Another advantage is that you can use format specifiers other than
%s
, so that, for example, you can control how many
significant digits the string form of a floating-point number should
display.
When you have many small string pieces in a sequence, performance can
become a truly important issue. The time needed for a loop using
+
or +=
(or a fancier but
equivalent approach using the built-in function
reduce
) tends to grow with the square of the
number of characters you are accumulating, since the time to allocate
and fill a large string is roughly proportional to the length of that
string. Fortunately, Python offers an excellent alternative. The
join
method of a string object
s
takes as its only argument a sequence of strings
and produces a string result obtained by joining all items in the
sequence, with a copy of s
separating each item
from its neighbors. For example, ''.join(pieces)
concatenates all the items of pieces
in a single
gulp, without interposing anything between them.
It’s the fastest, neatest, and most elegant and
readable way to put a large string together.

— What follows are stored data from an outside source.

(* ===== verification/Endpoint.v ===== *)
(** * WireGuard endpoint candidates and their history
    ([src/src/endpoint/source.rs], [src/src/endpoint/state.rs])

    Normalising, pooling and ordering candidates, and the JSON file that keeps the
    last good endpoint and the cooldowns.  serde_json is a class. *)
From S2P Require Import Prelude RustStr Fs NetAddr.

(** ** [endpoint/state.rs] *)
Module Store.
Record State := mk_state { last_good_endpoint : bytes; cooldowns : gmap bytes Z }.
Definition state_default : State := mk_state [] ∅.

Class StateCodec := { to_json : State -> bytes; from_json : bytes -> option State }.
(** serde_json reads back what it wrote. *)
Class StateCodecLaws (C : StateCodec) : Prop := { json_roundtrip : forall s, from_json (to_json s) = Some s }.

Record JsonFileEndpointStore := mk_store { path : bytes; state : State }.

(** What a call meets: the clock, the faults of the file system, the random name. *)
Record env := mk_env { now_unix : Z; read_fails : bool; mkdir_fails : bool; faults : fs_faults; rnd : Z }.
Inductive store_error := ReadError | MkdirError | SaveError (e : fs_error).

Section store.
Context {C : StateCodec}.

Definition save (e : env) (st : JsonFileEndpointStore) (s : fs) : res store_error unit * fs :=
  if mkdir_fails e then (Err MkdirError, s)
  else match write_private (faults e) (rnd e) (path st) (to_json (state st)) s with
       | (Ok _, s) => (Ok tt, s)
       | (Err x, s) => (Err (SaveError x), s)
       | (Panic, s) => (Panic, s)
       end.

Definition prune_cooldowns (e : env) (force_save : bool) (st : JsonFileEndpointStore) (s : fs)
    : res store_error JsonFileEndpointStore * fs :=
  let before := size (cooldowns (state st)) in
  let kept := filter (fun kv => now_unix e < kv.2) (cooldowns (state st)) in
  let st := mk_store (path st) (mk_state (last_good_endpoint (state st)) kept) in
  if force_save || negb (bool_decide (before = size kept)) then
    match save e st s with
    | (Ok _, s) => (Ok st, s)
    | (Err x, s) => (Err x, s)
    | (Panic, s) => (Panic, s)
    end
  else (Ok st, s).

(** A file that does not parse counts as empty. *)
Definition load (e : env) (p : bytes) (s : fs) : res store_error JsonFileEndpointStore * fs :=
  match s !! p with
  | Some data =>
      if read_fails e then (Err ReadError, s)
      else prune_cooldowns e false (mk_store p (default state_default (from_json data))) s
  | None => prune_cooldowns e true (mk_store p state_default) s
  end.

Definition last_good (st : JsonFileEndpointStore) : option bytes :=
  match last_good_endpoint (state st) with [] => None | ep => Some ep end.

(** Seconds left. *)
Definition cooldown_remaining (now : Z) (st : JsonFileEndpointStore) (endpoint : bytes) : Z :=
  match cooldowns (state st) !! endpoint with
  | None => 0
  | Some until => if until <=? now then 0 else until - now
  end.
Definition is_cooling_down (now : Z) (st : JsonFileEndpointStore) (endpoint : bytes) : bool :=
  negb (cooldown_remaining now st endpoint =? 0).

(** The mutations change the state in memory even when saving fails. *)
Definition record_success (e : env) (endpoint : bytes) (st : JsonFileEndpointStore) (s : fs)
    : res store_error unit * JsonFileEndpointStore * fs :=
  let st := mk_store (path st) (mk_state endpoint (delete endpoint (cooldowns (state st)))) in
  let '(r, s) := save e st s in (r, st, s).

Definition mark_cooldown (e : env) (endpoint : bytes) (secs : Z) (st : JsonFileEndpointStore) (s : fs)
    : res store_error unit * JsonFileEndpointStore * fs :=
  let until := wrap64 (now_unix e + secs) in
  let st := mk_store (path st) (mk_state (last_good_endpoint (state st)) (<[endpoint := until]> (cooldowns (state st)))) in
  let '(r, s) := save e st s in (r, st, s).
End store.
End Store.

(** ** [endpoint/source.rs] *)
Module Candidates.
Import Store.

Definition BUILTIN_CANDIDATES : list bytes :=
  [str_bytes "162.159.193.5:2408"; str_bytes "162.159.193.9:500"; str_bytes "162.159.193.8:1701";
   str_bytes "162.159.193.3:4500"; str_bytes "162.159.193.7:2408"; str_bytes "162.159.193.47:500";
   str_bytes "162.159.193.10:1701"; str_bytes "162.159.193.11:4500"].

Definition format_endpoint (host : bytes) (port : Z) : bytes :=
  let looks_like_ipv6 := match parse_ip host with Some (V6 _) => true | _ => false end || contains_byte 58 host in
  if looks_like_ipv6 then str_bytes "[" ++ host ++ str_bytes "]:" ++ fmt_dec port
  else host ++ str_bytes ":" ++ fmt_dec port.

Definition normalize_endpoint (raw : bytes) : option bytes :=
  let trimmed := trim raw in
  match trimmed with
  | [] => None
  | _ =>
      '(host, port) ← (match strip_prefix (str_bytes "[") trimmed with
        | Some rest =>
            '(host, after) ← split_once 93 rest;
            Some (host, default [] (strip_prefix (str_bytes ":") after))
        | None =>
            match rsplit_once 58 trimmed with
            | Some (host, port) => Some (host, port)
            | None => Some (trimmed, [])
            end
        end);
      match host with
      | [] => None
      | _ =>
          let port := match port with [] => str_bytes "2408" | _ => port end in
          match parse_uint U16_MAX port with
          | Some n => if 1 <=? n then Some (format_endpoint host n) else None
          | None => None
          end
      end
  end.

Even when your pieces come in sequentially from input or computation,
and are not already available as a sequence, you should use a list to
hold the pieces. You can prepare that list with a list comprehension
or by calling the append
or
extend
methods. At the end, when the list of
pieces is complete, you can build the string you want, typically with
''.join(pieces)
. Of all the handy tips and tricks
I could give you about Python strings, I would call this one the most
significant.